Patients with elevated creatine kinase (CK) and muscle weakness cannot be assumed to have myositis, she cautioned. “There are other medical conditions that have to be ruled out, and that was recognized already in the diagnostic criteria,” Dr. Lundberg said. The most important alternatives to consider are drug-induced myopathy, infection-induced myopathy, metabolic myopathy, endocrine myopathy, and muscular dystrophy, she said. “These can be excluded by clinical investigations as well as muscle biopsies,” she said.
Within myositis, doctors have to distinguish among subgroups that are illustrated in the following cases.
A 77-year-old woman presented with a history of hypothyroidism, hypertension, and Sjögren’s syndrome. At age 72, the woman had noticed a slowly progressing muscle weakness in her legs, but no pain. She had trouble walking, experiencing repeated falls and a fractured ankle.

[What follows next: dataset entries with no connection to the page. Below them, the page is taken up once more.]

(** Loop rule: an invariant over the part of the list already visited. *)
Lemma wp_forM {A} (l : list A) (f : A → M S R unit) (I : list A → S → Prop) Q E s :
  I [] s →
  (∀ done_ x todo s, l = done_ ++ x :: todo → I done_ s →
     wp (f x) (λ _ s', I (done_ ++ [x]) s') E s) →
  (∀ s, I l s → Q tt s) →
  wp (forM l f) Q E s.
Proof.
  intros H0 Hstep HQ.
  assert (Hgen : ∀ todo done_ s, l = done_ ++ todo → I done_ s → wp (forM todo f) Q E s).
  { induction todo as [|x todo IH]; intros d s1 Hl HI.
    - rewrite app_nil_r in Hl. subst d. by apply wp_ret, HQ.
    - simpl. apply wp_bind. eapply wp_mono; [by eapply Hstep| |done].
      intros [] s2 HI2. apply (IH (d ++ [x])); [by rewrite <- app_assoc|done]. }
  by apply (Hgen l []).
Qed.

Lemma wp_forE {A B} (l : list A) (f : A → M S R (option B)) (I : list A → S → Prop) Q E s :
  I [] s →
  (∀ done_ x todo s, l = done_ ++ x :: todo → I done_ s →
     wp (f x) (λ r s', match r with Some b => Q (Some b) s' | None => I (done_ ++ [x]) s' end) E s) →
  (∀ s, I l s → Q None s) →
  wp (forE l f) Q E s.
Proof.
  intros H0 Hstep HQ.
  assert (Hgen : ∀ todo done_ s, l = done_ ++ todo → I done_ s → wp (forE todo f) Q E s).
  { induction todo as [|x todo IH]; intros d s1 Hl HI.
    - rewrite app_nil_r in Hl. subst d. by apply wp_ret, HQ.
    - simpl. apply wp_bind. eapply wp_mono; [by eapply Hstep| |done].
      intros [b|] s2 HI2; [by apply wp_ret|].
      apply (IH (d ++ [x])); [by rewrite <- app_assoc|done]. }
  by apply (Hgen l []).
Qed.
End Wp.

(** One symbolic step through a computation. *)
Ltac wp_step :=
  first
    [ apply wp_bind
    | apply wp_ret
    | apply wp_gets
    | apply wp_modify
    | apply wp_stop ].
Ltac wp_steps := repeat wp_step.

(** Set reasoning from the named hypotheses only. *)
Tactic Notation "sets" "using" hyp_list(Hs) := clear - Hs; set_solver.

(** ** Integer ranges *)

(** [range lo hi = [lo; lo+1; ...; hi-1]], the index list of a C for loop. *)
Definition range (lo hi : Z) : list Z := seqZ lo (hi - lo).

Lemma elem_of_range lo hi x : x ∈ range lo hi ↔ lo ≤ x < hi.
Proof. unfold range. rewrite elem_of_seqZ. lia. Qed.

Lemma range_nil lo hi : hi ≤ lo → range lo hi = [].
Proof. intros. unfold range. apply seqZ_nil. lia. Qed.
(* ===== verification/Console.v ===== *)
(** * Console devices and the console input buffer

    kern/console.c and kern/picirq.c.  The devices are reached by port I/O:
    [inputs] is the sequence of values the next [inb]s return (0 once it is
    used up: no device has data), [port_log] records every [outb] and every
    console message, newest first.  The display memory is [crt_buf].

    [cons_intr] runs as long as the device has data; with [inputs] of length
    n at most n rounds deliver a character, so n + 1 rounds of fuel are
    enough (cons_intr_ok of ConsoleProofs). *)

From S2P Require Import Prelude.

Inductive port_event :=
| Outb (port v : Z)
| Message (msg : string) (args : list Z).

Definition CONSBUFSIZE : Z := 512.
Definition CRT_ROWS : Z := 25.
Definition CRT_COLS : Z := 80.
Definition CRT_SIZE : Z := CRT_ROWS * CRT_COLS.

Record Console := {
  inputs : list Z;
  port_log : list port_event;
  serial_exists : bool;
  addr_6845 : Z;
  crt_buf : gmap Z Z;
  crt_pos : Z;                 (* uint16_t *)
  kbd_shift : Z;               (* static shift of kbd_proc_data *)
  cons_buf : gmap Z Z;
  cons_rpos : Z;
  cons_wpos : Z;
  irq_mask_8259A : Z;
  pic_didinit : bool
}.

Section ConsoleSet.
Implicit Types s : Console.
Definition set_inputs v s := Build_Console v (port_log s) (serial_exists s) (addr_6845 s) (crt_buf s) (crt_pos s) (kbd_shift s) (cons_buf s) (cons_rpos s) (cons_wpos s) (irq_mask_8259A s) (pic_didinit s).
Definition set_port_log v s := Build_Console (inputs s) v (serial_exists s) (addr_6845 s) (crt_buf s) (crt_pos s) (kbd_shift s) (cons_buf s) (cons_rpos s) (cons_wpos s) (irq_mask_8259A s) (pic_didinit s).
Definition set_serial_exists v s := Build_Console (inputs s) (port_log s) v (addr_6845 s) (crt_buf s) (crt_pos s) (kbd_shift s) (cons_buf s) (cons_rpos s) (cons_wpos s) (irq_mask_8259A s) (pic_didinit s).
Definition set_addr_6845 v s := Build_Console (inputs s) (port_log s) (serial_exists s) v (crt_buf s) (crt_pos s) (kbd_shift s) (cons_buf s) (cons_rpos s) (cons_wpos s) (irq_mask_8259A s) (pic_didinit s).
Definition set_crt_buf v s := Build_Console (inputs s) (port_log s) (serial_exists s) (addr_6845 s) v (crt_pos s) (kbd_shift s) (cons_buf s) (cons_rpos s) (cons_wpos s) (irq_mask_8259A s) (pic_didinit s).
Definition set_crt_pos v s := Build_Console (inputs s) (port_log s) (serial_exists s) (addr_6845 s) (crt_buf s) v (kbd_shift s) (cons_buf s) (cons_rpos s) (cons_wpos s) (irq_mask_8259A s) (pic_didinit s).
Definition set_kbd_shift v s := Build_Console (inputs s) (port_log s) (serial_exists s) (addr_6845 s) (crt_buf s) (crt_pos s) v (cons_buf s) (cons_rpos s) (cons_wpos s) (irq_mask_8259A s) (pic_didinit s).
Definition set_cons_buf v s := Build_Console (inputs s) (port_log s) (serial_exists s) (addr_6845 s) (crt_buf s) (crt_pos s) (kbd_shift s) v (cons_rpos s) (cons_wpos s) (irq_mask_8259A s) (pic_didinit s).
Definition set_cons_rpos v s := Build_Console (inputs s) (port_log s) (serial_exists s) (addr_6845 s) (crt_buf s) (crt_pos s) (kbd_shift s) (cons_buf s) v (cons_wpos s) (irq_mask_8259A s) (pic_didinit s).
Definition set_cons_wpos v s := Build_Console (inputs s) (port_log s) (serial_exists s) (addr_6845 s) (crt_buf s) (crt_pos s) (kbd_shift s) (cons_buf s) (cons_rpos s) v (irq_mask_8259A s) (pic_didinit s).
Definition set_irq_mask v s := Build_Console (inputs s) (port_log s) (serial_exists s) (addr_6845 s) (crt_buf s) (crt_pos s) (kbd_shift s) (cons_buf s) (cons_rpos s) (cons_wpos s) v (pic_didinit s).
Definition set_pic_didinit v s := Build_Console (inputs s) (port_log s) (serial_exists s) (addr_6845 s) (crt_buf s) (crt_pos s) (kbd_shift s) (cons_buf s) (cons_rpos s) (cons_wpos s) (irq_mask_8259A s) v.
End ConsoleSet.

(** Console code never stops. *)
Definition C (A : Type) : Type := M Console Empty_set A.

(** The devices are free to answer anything: a run of the code with given
    devices is the run on the list of the bytes they return, in the order of
    the reads and whatever the ports; the theorems are for every list. *)
Definition inb (port : Z) : C Z :=
  l ← gets inputs;
  match l with
  | [] => mret 0
  | v :: l => modify (set_inputs l) ;; mret (u8 v)
  end.
Definition outb (port v : Z) : C unit := modify (λ s, set_port_log (Outb port (u8 v) :: port_log s) s).
Definition message (msg : string) (args : list Z) : C unit :=
  modify (λ s, set_port_log (Message msg args :: port_log s) s).

Definition bit_set (x m : Z) : bool := ctrue (Z.land x m).

(** ** kern/picirq.c *)

Definition IO_PIC1 : Z := 0x20.
Definition IO_PIC2 : Z := 0xA0.
Definition IRQ_SLAVE : Z := 2.

Definition irq_setmask_8259A (mask : Z) : C unit :=
  modify (set_irq_mask (u16 mask)) ;;
  did ← gets pic_didinit;
  if negb did then mret tt
  else
    outb (IO_PIC1 + 1) mask ;;
    outb (IO_PIC2 + 1) (Z.shiftr (u16 mask) 8) ;;
    message "enabled interrupts:" [] ;;
    forM (range 0 16) (λ i,
      if bit_set (Z.lnot (u16 mask)) (Z.shiftl 1 i) then message " %d" [i] else mret tt) ;;
    message "\n" [].

Definition pic_init : C unit :=
  modify (set_pic_didinit true) ;;
  outb (IO_PIC1 + 1) 0xFF ;;
  outb (IO_PIC2 + 1) 0xFF ;;
  outb IO_PIC1 0x11 ;;
  outb (IO_PIC1 + 1) 32 ;;
  outb (IO_PIC1 + 1) (Z.shiftl 1 IRQ_SLAVE) ;;
  outb (IO_PIC1 + 1) 0x3 ;;
  outb IO_PIC2 0x11 ;;
  outb (IO_PIC2 + 1) (32 + 8) ;;
  outb (IO_PIC2 + 1) IRQ_SLAVE ;;
  outb (IO_PIC2 + 1) 0x01 ;;
  outb IO_PIC1 0x68 ;;
  outb IO_PIC1 0x0a ;;
  outb IO_PIC2 0x68 ;;
  outb IO_PIC2 0x0a ;;
  m ← gets irq_mask_8259A;
  if negb (m =? 0xFFFF) then irq_setmask_8259A m else mret tt.

Definition irq_eoi : C unit := outb IO_PIC1 0x20 ;; outb IO_PIC2 0x20.

(** ** Serial port *)

Definition COM1 : Z := 0x3F8.
Definition COM_RX : Z := 0.
Definition COM_TX : Z := 0.
Definition COM_DLL : Z := 0.
Definition COM_DLM : Z := 1.
Definition COM_IER : Z := 1.
Definition COM_IIR : Z := 2.
Definition COM_FCR : Z := 2.
Definition COM_LCR : Z := 3.
Definition COM_LCR_DLAB : Z := 0x80.
Definition COM_LCR_WLEN8 : Z := 0x03.
Definition COM_MCR : Z := 4.
Definition COM_LSR : Z := 5.
Definition COM_LSR_DATA : Z := 0x01.
Definition COM_LSR_TXRDY : Z := 0x20.
Definition IRQ_KBD : Z := 1.
Definition IRQ_SERIAL : Z := 4.

Definition delay : C unit :=
  inb 0x84 ;; inb 0x84 ;; inb 0x84 ;; inb 0x84 ;; mret tt.

Definition serial_proc_data : C Z :=
  lsr ← inb (COM1 + COM_LSR);
  if negb (bit_set lsr COM_LSR_DATA) then mret (-1) else inb (COM1 + COM_RX).

(** [for (i = 0; !(inb(port) & mask) && i < n; i++) delay();] *)
Fixpoint poll_ready (port mask : Z) (n : nat) : C unit :=
  v ← inb port;
  if bit_set v mask then mret tt
  else match n with O => mret tt | S n => delay ;; poll_ready port mask n end.

Definition serial_putc (c : Z) : C unit :=
  poll_ready (COM1 + COM_LSR) COM_LSR_TXRDY (Z.to_nat 12800) ;;
  outb (COM1 + COM_TX) c.

Definition serial_init : C unit :=
  outb (COM1 + COM_FCR) 0 ;;
  outb (COM1 + COM_LCR) COM_LCR_DLAB ;;
  outb (COM1 + COM_DLL) (115200 / 9600) ;;
  outb (COM1 + COM_DLM) 0 ;;
  outb (COM1 + COM_LCR) (Z.land COM_LCR_WLEN8 (Z.lnot COM_LCR_DLAB)) ;;
  outb (COM1 + COM_MCR) 0 ;;
  outb (COM1 + COM_IER) 0x01 ;;
  lsr ← inb (COM1 + COM_LSR);
  modify (set_serial_exists (negb (lsr =? 0xFF))) ;;
  inb (COM1 + COM_IIR) ;;
  inb (COM1 + COM_RX) ;;
  ex ← gets serial_exists;
  if ex : bool then
    m ← gets irq_mask_8259A;
    irq_setmask_8259A (Z.land m (Z.lnot (Z.shiftl 1 IRQ_SERIAL)))
  else mret tt.

(** ** Parallel port *)

Definition lpt_putc (c : Z) : C unit :=
  poll_ready (0x378 + 1) 0x80 (Z.to_nat 12800) ;;
  outb (0x378 + 0) c ;;
  outb (0x378 + 2) (Z.lor (Z.lor 0x08 0x04) 0x01) ;;
  outb (0x378 + 2) 0x08.

(** ** Display *)

Definition MONO_BASE : Z := 0x3B4.
Definition CGA_BASE : Z := 0x3D4.

Section Cga.
(** Whether the colour display answers the probe of its buffer. *)
Variable cga_present : bool.

Definition cga_init : C unit :=
  modify (set_addr_6845 (if cga_present then CGA_BASE else MONO_BASE)) ;;
  a ← gets addr_6845;
  outb a 14 ;;
  hi ← inb (a + 1);
  outb a 15 ;;
  lo ← inb (a + 1);
  modify (set_crt_pos (u16 (Z.lor (Z.shiftl hi 8) lo))).

End Cga.

(** The memmove and the blank last line. *)
Definition scroll (b : gmap Z Z) : gmap Z Z :=
  let moved := foldr (λ i m, match b !! (i + CRT_COLS) with Some v => <[i := v]> m | None => delete i m end)
                 b (range 0 (CRT_SIZE - CRT_COLS)) in
  foldr (λ i m, <[i := Z.lor 0x0700 32]> m) moved (range (CRT_SIZE - CRT_COLS) CRT_SIZE).

(** cga_putc with [putc] for the recursive calls of the tab case. *)
Definition cga_putc_body (putc : Z → C unit) (c : Z) : C unit :=
  let c := if negb (bit_set c (Z.lnot 0xFF)) then Z.lor c 0x0700 else c in
  let ch := Z.land c 0xff in
  (if ch =? 8 then
     p ← gets crt_pos;
     if p >? 0 then
       modify (set_crt_pos (p - 1)) ;;
       modify (λ s, set_crt_buf (<[p - 1 := u16 (Z.lor (Z.land c (Z.lnot 0xff)) 32)]> (crt_buf s)) s)
     else mret tt
   else if (ch =? 10) || (ch =? 13) then
     (if ch =? 10 then modify (λ s, set_crt_pos (u16 (crt_pos s + CRT_COLS)) s) else mret tt) ;;
     modify (λ s, set_crt_pos (u16 (crt_pos s - crt_pos s `mod` CRT_COLS)) s)
   else if ch =? 9 then
     putc 32 ;; putc 32 ;; putc 32 ;; putc 32 ;; putc 32
   else
     p ← gets crt_pos;
     modify (λ s, set_crt_buf (<[p := u16 c]> (crt_buf s)) s) ;;
     modify (set_crt_pos (u16 (p + 1)))) ;;
  p ← gets crt_pos;
  (if p >=? CRT_SIZE
   then modify (λ s, set_crt_buf (scroll (crt_buf s)) s) ;;
        modify (set_crt_pos (u16 (p - CRT_COLS)))
   else mret tt) ;;
  a ← gets addr_6845;
  p ← gets crt_pos;
  outb a 14 ;;
  outb (a + 1) (Z.shiftr p 8) ;;
  outb a 15 ;;
  outb (a + 1) p.

(** cons_putc calls cga_putc, and cga_putc calls cons_putc on blanks for a
    tab: the nesting depth is at most two (cons_putc_depth of ConsoleProofs). *)
Fixpoint cons_putc_rec (depth : nat) (c : Z) : C unit :=
  match depth with
  | O => mret tt
  | S d => serial_putc c ;; lpt_putc c ;; cga_putc_body (cons_putc_rec d) c
  end.
Definition cons_putc (c : Z) : C unit := cons_putc_rec 2 c.
Definition cga_putc (c : Z) : C unit := cga_putc_body cons_putc c.
Definition cputchar (c : Z) : C unit := cons_putc c.

(** ** Keyboard *)

Definition SHIFT : Z := Z.shiftl 1 0.
Definition CTL : Z := Z.shiftl 1 1.
Definition ALT : Z := Z.shiftl 1 2.
Definition CAPSLOCK : Z := Z.shiftl 1 3.
Definition NUMLOCK : Z := Z.shiftl 1 4.
Definition SCROLLLOCK : Z := Z.shiftl 1 5.
Definition E0ESC : Z := Z.shiftl 1 6.

Definition KBSTATP : Z := 0x64.
Definition KBDATAP : Z := 0x60.
Definition KBS_DIB : Z := 0x01.
Definition KBS_TERR : Z := 0x20.
Definition KEY_DEL : Z := 0xE9.

(** A 256-entry C array initialiser: leading elements, then designated ones;
    the others are 0. *)
Definition table (elems : list Z) (designated : list (Z * Z)) (i : Z) : Z :=
  match list_find (λ p, p.1 = i) designated with
  | Some (_, (_, v)) => v
  | None => default 0 (elems !! Z.to_nat i)
  end.

Definition shiftcode : Z → Z := table
  []
  [(0x1D, 2); (0x2A, 1); (0x36, 1); (0x38, 4); (0x9D, 2); (0xB8, 4)].

Definition togglecode : Z → Z := table
  []
  [(0x3A, 8); (0x45, 16); (0x46, 32)].

Definition normalmap : Z → Z := table
  [0; 27; 49; 50; 51; 52; 53; 54;
   55; 56; 57; 48; 45; 61; 8; 9;
   113; 119; 101; 114; 116; 121; 117; 105;
   111; 112; 91; 93; 10; 0; 97; 115;
   100; 102; 103; 104; 106; 107; 108; 59;
   39; 96; 0; 92; 122; 120; 99; 118;
   98; 110; 109; 44; 46; 47; 0; 42;
   0; 32; 0; 0; 0; 0; 0; 0;
   0; 0; 0; 0; 0; 0; 0; 55;
   56; 57; 45; 52; 53; 54; 43; 49;
   50; 51; 48; 46; 0; 0; 0; 0]
  [(0xC7, 224); (0x9C, 10); (0xB5, 47); (0xC8, 226); (0xC9, 230); (0xCB, 228); (0xCD, 229); (0xCF, 225); (0xD0, 227); (0xD1, 231); (0xD2, 232); (0xD3, 233)].

Definition shiftmap : Z → Z := table
  [0; 27; 33; 64; 35; 36; 37; 94;
   38; 42; 40; 41; 95; 43; 8; 9;
   81; 87; 69; 82; 84; 89; 85; 73;
   79; 80; 123; 125; 10; 0; 65; 83;
   68; 70; 71; 72; 74; 75; 76; 58;
   34; 126; 0; 124; 90; 88; 67; 86;
   66; 78; 77; 60; 62; 63; 0; 42;
   0; 32; 0; 0; 0; 0; 0; 0;
   0; 0; 0; 0; 0; 0; 0; 55;
   56; 57; 45; 52; 53; 54; 43; 49;
   50; 51; 48; 46; 0; 0; 0; 0]
  [(0xC7, 224); (0x9C, 10); (0xB5, 47); (0xC8, 226); (0xC9, 230); (0xCB, 228); (0xCD, 229); (0xCF, 225); (0xD0, 227); (0xD1, 231); (0xD2, 232); (0xD3, 233)].

Definition ctlmap : Z → Z := table
  [0; 0; 0; 0; 0; 0; 0; 0;
   0; 0; 0; 0; 0; 0; 0; 0;
   17; 23; 5; 18; 20; 25; 21; 9;
   15; 16; 0; 0; 13; 0; 1; 19;
   4; 6; 7; 8; 10; 11; 12; 0;
   0; 0; 0; 28; 26; 24; 3; 22;
   2; 14; 13; 0; 0; 239; 0; 0]
  [(0x97, 224); (0xB5, 239); (0xC8, 226); (0xC9, 230); (0xCB, 228); (0xCD, 229); (0xCF, 225); (0xD0, 227); (0xD1, 231); (0xD2, 232); (0xD3, 233)].

Definition charcode (i : Z) : Z → Z :=
  if i =? 0 then normalmap else if i =? 1 then shiftmap else ctlmap.

Definition kbd_proc_data : C Z :=
  stat ← inb KBSTATP;
  if Z.land stat KBS_DIB =? 0 then mret (-1)
  else if bit_set stat KBS_TERR then mret (-1)
  else
    data ← inb KBDATAP;
    shift ← gets kbd_shift;
    if data =? 0xE0 then
      modify (set_kbd_shift (Z.lor shift E0ESC)) ;; mret 0
    else if bit_set data 0x80 then
      let data := if bit_set shift E0ESC then data else Z.land data 0x7F in
      modify (set_kbd_shift (Z.land shift (Z.lnot (Z.lor (shiftcode data) E0ESC)))) ;; mret 0
    else
      let esc := bit_set shift E0ESC in
      let data := if esc then Z.lor data 0x80 else data in
      let shift := if esc then Z.land shift (Z.lnot E0ESC) else shift in
      let shift := Z.lor shift (shiftcode data) in
      let shift := Z.lxor shift (togglecode data) in
      modify (set_kbd_shift shift) ;;
      let c := charcode (Z.land shift (Z.lor CTL SHIFT)) data in
      let c := if bit_set shift CAPSLOCK then
                 if (97 <=? c) && (c <=? 122) then c + (65 - 97)
                 else if (65 <=? c) && (c <=? 90) then c + (97 - 65) else c
               else c in
      (if negb (bit_set (Z.lnot shift) (Z.lor CTL ALT)) && (c =? KEY_DEL)
       then message "Rebooting!\n" [] ;; outb 0x92 0x3
       else mret tt) ;;
      mret c.

(** ** The input buffer *)

(** One round of cons_intr with the character [c]. *)
Definition cons_store (c : Z) : C unit :=
  if c =? 0 then mret tt
  else
    w ← gets cons_wpos;
    modify (λ s, set_cons_buf (<[w := u8 c]> (cons_buf s)) s) ;;
    modify (set_cons_wpos (if w + 1 =? CONSBUFSIZE then 0 else w + 1)).

(** [while ((c = ( *proc)()) != -1)]; [None] is out of fuel. *)
Definition cons_intr_fuel (proc : C Z) (fuel : nat) : C (option unit) :=
  loopM fuel (λ _ : unit,
    c ← proc;
    if c =? -1 then mret (inr tt) else cons_store c ;; mret (inl tt)) tt.

Definition cons_intr (proc : C Z) : C unit :=
  l ← gets inputs;
  cons_intr_fuel proc (S (length l)) ;; mret tt.

Definition serial_intr : C unit :=
  ex ← gets serial_exists;
  if ex : bool then cons_intr serial_proc_data else mret tt.
Definition kbd_intr : C unit := cons_intr kbd_proc_data.

Definition kbd_init : C unit :=
  kbd_intr ;;
  m ← gets irq_mask_8259A;
  irq_setmask_8259A (Z.land m (Z.lnot (Z.shiftl 1 IRQ_KBD))).

Definition cons_getc : C Z :=
  serial_intr ;;
  kbd_intr ;;
  r ← gets cons_rpos;
  w ← gets cons_wpos;
  if negb (r =? w) then
    b ← gets cons_buf;
    modify (set_cons_rpos (if r + 1 =? CONSBUFSIZE then 0 else r + 1)) ;;
    mret (default 0 (b !! r))
  else mret 0.

Definition cons_init (cga_present : bool) : C unit :=
  cga_init cga_present ;;
  kbd_init ;;
  serial_init ;;
  ex ← gets serial_exists;
  if negb ex then message "Serial port does not exist!\n" [] else mret tt.

Definition iscons (fdnum : Z) : Z := 1.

After five years of problems, she came to the hospital and had difficulty getting up from a chair, trouble swallowing, and had atrophy of her thigh muscles. A manual muscle test—like a joint count but for the muscles—found profound weakness, with a score of 58 out of 80.
A muscle biopsy showed degenerating fibers, inflammatory cells, and rimmed vacuoles, all of which were signs of inclusion body myositis.
The biopsy can be a crucial part of the diagnosis, Dr. Lundberg said. “Muscle biopsy is essential in the diagnostic workup of myopathies, both to exclude other noninflammatory myopathies like muscle dystrophy … but also to identify subgroups like inclusion body myositis,” she said.
She also said that patients who present with weakness in the finger flexors should be considered for inclusion body myositis.